## Your task
Write the records out again in full, word for word.

## Stored data
Lemma bridged_nil : bridged [].
Proof. by intros [|] ? ? ? H. Qed.
Lemma bridged_cons m ms : bridged ms -> (is_tool m = true -> match ms with m' :: _ => is_user m' = false | [] => True end) -> bridged (m :: ms).
Proof.
  intros Hms Hm [|x l] m1 m2 r; cbn; intros [= -> ->] Ht; [by apply Hm|]. by eapply Hms.
Qed.
Lemma bridged_results rs ms : bridged ms -> match ms with m' :: _ => is_user m' = false | [] => True end -> bridged ((tool_message compat <$> rs) ++ ms).
Proof.
  intros Hms Hm. induction rs as [|r rs IH]; [done|]. rewrite fmap_cons, <- app_comm_cons. apply bridged_cons; [done|]. intros _. by destruct rs.
Qed.
Lemma convert_bridged ms last : requiresAssistantAfterToolResult compat = true -> replayable ms ->
  bridged (convert 0 last ms) /\ (last = LastTool -> match convert 0 last ms with m :: _ => is_user m = false | [] => True end).
Proof.
  intros Hr H. revert last. induction H as [|u ms _ IH|a rs ms Hok Hrs Hall Hms IH]; intros last; [split; [apply bridged_nil|done]| |].
  - cbn [convert_from]. rewrite Hr. destruct (u_content u) as [s|[|p ps]].
    + assert (Hb : bridged (ChatUser (CtString (sanitizeSurrogates s)) :: convert 0 LastUser ms)) by (apply bridged_cons; [apply IH|done]).
      destruct last; cbn [app]; (split; [first [exact Hb | by apply bridged_cons]|done]).
    + destruct (IH last) as [Hb Hl]. destruct last; cbn [app]; (split; [first [exact Hb | by apply bridged_cons]|done]).
    + assert (Hb : bridged (ChatUser (CtParts (user_part <$> p :: ps)) :: convert 0 LastUser ms)) by (apply bridged_cons; [apply IH|done]).
      destruct last; cbn [app]; (split; [first [exact Hb | by apply bridged_cons]|done]).
  - assert (Hrest : forall last, bridged (convert 0 last ((LToolResult <$> rs) ++ ms)) /\ (last = LastTool -> match convert 0 last ((LToolResult <$> rs) ++ ms) with m :: _ => is_user m = false | [] => True end)).
    { intros l. destruct rs as [|r rs]; [apply IH|]. rewrite completions_results by (by apply replayable_begins). split; [|done]. unfold behind_results.
      destruct (images_of to (r :: rs)) as [|im ims]; [apply bridged_results; by apply IH|]. rewrite Hr. apply bridged_results; [|done]. cbn [app].
      do 2 (apply bridged_cons; [|done]). apply IH. }
    cbn [convert_from]. destruct (convert_assistant to compat a) as [p|]; [|apply Hrest]. split; [|done]. apply bridged_cons; [apply Hrest|done].
Qed.
(** C9. Whatever the transcript, the model and the provider's peculiarities: in what is sent, every message with calls is followed at once by results, which
    answer exactly its calls, and no result stands anywhere else; and for a provider that wants a message of the assistant's behind results, no user message
    stands right behind one. *)
Theorem completions_accepts (messages : list Message) (systemPrompt : option jsstr) (now : Z) :
  accepted (convertMessages to compat messages systemPrompt now) /\
  (requiresAssistantAfterToolResult compat = true -> bridged (convertMessages to compat messages systemPrompt now)).
Proof.
  unfold convertMessages. pose proof (transform_replayable to (Some (fun i _ => normalizeCallId to i)) now messages) as H. set (ms := transformMessages _ _ _ _) in *.
  assert (Hs : forall l, accepted l /\ (requiresAssistantAfterToolResult compat = true -> bridged l) ->
    forall x, accepted (System (m_reasoning to && supportsDeveloperRole compat) x :: l) /\ (requiresAssistantAfterToolResult compat = true -> bridged (System (m_reasoning to && supportsDeveloperRole compat) x :: l))).
  { intros l [Ha Hb] x. split; [by apply ac_plain|]. intros Hr. by apply bridged_cons; [apply Hb|]. }
  assert (Hc : accepted (convert 0 LastNone ms) /\ (requiresAssistantAfterToolResult compat = true -> bridged (convert 0 LastNone ms))).
  { split; [by apply completions_turns|]. intros Hr. by apply convert_bridged. }
  destruct systemPrompt as [[|u s]|]; [done| |done]. by apply Hs.
Qed.
End proofs.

## Solution for this problem
Lemma bridged_nil : bridged [].
Proof. by intros [|] ? ? ? H. Qed.
Lemma bridged_cons m ms : bridged ms -> (is_tool m = true -> match ms with m' :: _ => is_user m' = false | [] => True end) -> bridged (m :: ms).
Proof.
  intros Hms Hm [|x l] m1 m2 r; cbn; intros [= -> ->] Ht; [by apply Hm|]. by eapply Hms.
Qed.
Lemma bridged_results rs ms : bridged ms -> match ms with m' :: _ => is_user m' = false | [] => True end -> bridged ((tool_message compat <$> rs) ++ ms).
Proof.
  intros Hms Hm. induction rs as [|r rs IH]; [done|]. rewrite fmap_cons, <- app_comm_cons. apply bridged_cons; [done|]. intros _. by destruct rs.
Qed.
Lemma convert_bridged ms last : requiresAssistantAfterToolResult compat = true -> replayable ms ->
  bridged (convert 0 last ms) /\ (last = LastTool -> match convert 0 last ms with m :: _ => is_user m = false | [] => True end).
Proof.
  intros Hr H. revert last. induction H as [|u ms _ IH|a rs ms Hok Hrs Hall Hms IH]; intros last; [split; [apply bridged_nil|done]| |].
  - cbn [convert_from]. rewrite Hr. destruct (u_content u) as [s|[|p ps]].
    + assert (Hb : bridged (ChatUser (CtString (sanitizeSurrogates s)) :: convert 0 LastUser ms)) by (apply bridged_cons; [apply IH|done]).
      destruct last; cbn [app]; (split; [first [exact Hb | by apply bridged_cons]|done]).
    + destruct (IH last) as [Hb Hl]. destruct last; cbn [app]; (split; [first [exact Hb | by apply bridged_cons]|done]).
    + assert (Hb : bridged (ChatUser (CtParts (user_part <$> p :: ps)) :: convert 0 LastUser ms)) by (apply bridged_cons; [apply IH|done]).
      destruct last; cbn [app]; (split; [first [exact Hb | by apply bridged_cons]|done]).
  - assert (Hrest : forall last, bridged (convert 0 last ((LToolResult <$> rs) ++ ms)) /\ (last = LastTool -> match convert 0 last ((LToolResult <$> rs) ++ ms) with m :: _ => is_user m = false | [] => True end)).
    { intros l. destruct rs as [|r rs]; [apply IH|]. rewrite completions_results by (by apply replayable_begins). split; [|done]. unfold behind_results.
      destruct (images_of to (r :: rs)) as [|im ims]; [apply bridged_results; by apply IH|]. rewrite Hr. apply bridged_results; [|done]. cbn [app].
      do 2 (apply bridged_cons; [|done]). apply IH. }
    cbn [convert_from]. destruct (convert_assistant to compat a) as [p|]; [|apply Hrest]. split; [|done]. apply bridged_cons; [apply Hrest|done].
Qed.
(** C9. Whatever the transcript, the model and the provider's peculiarities: in what is sent, every message with calls is followed at once by results, which
    answer exactly its calls, and no result stands anywhere else; and for a provider that wants a message of the assistant's behind results, no user message
    stands right behind one. *)
Theorem completions_accepts (messages : list Message) (systemPrompt : option jsstr) (now : Z) :
  accepted (convertMessages to compat messages systemPrompt now) /\
  (requiresAssistantAfterToolResult compat = true -> bridged (convertMessages to compat messages systemPrompt now)).
Proof.
  unfold convertMessages. pose proof (transform_replayable to (Some (fun i _ => normalizeCallId to i)) now messages) as H. set (ms := transformMessages _ _ _ _) in *.
  assert (Hs : forall l, accepted l /\ (requiresAssistantAfterToolResult compat = true -> bridged l) ->
    forall x, accepted (System (m_reasoning to && supportsDeveloperRole compat) x :: l) /\ (requiresAssistantAfterToolResult compat = true -> bridged (System (m_reasoning to && supportsDeveloperRole compat) x :: l))).
  { intros l [Ha Hb] x. split; [by apply ac_plain|]. intros Hr. by apply bridged_cons; [apply Hb|]. }
  assert (Hc : accepted (convert 0 LastNone ms) /\ (requiresAssistantAfterToolResult compat = true -> bridged (convert 0 LastNone ms))).
  { split; [by apply completions_turns|]. intros Hr. by apply convert_bridged. }
  destruct systemPrompt as [[|u s]|]; [done| |done]. by apply Hs.
Qed.
End proofs.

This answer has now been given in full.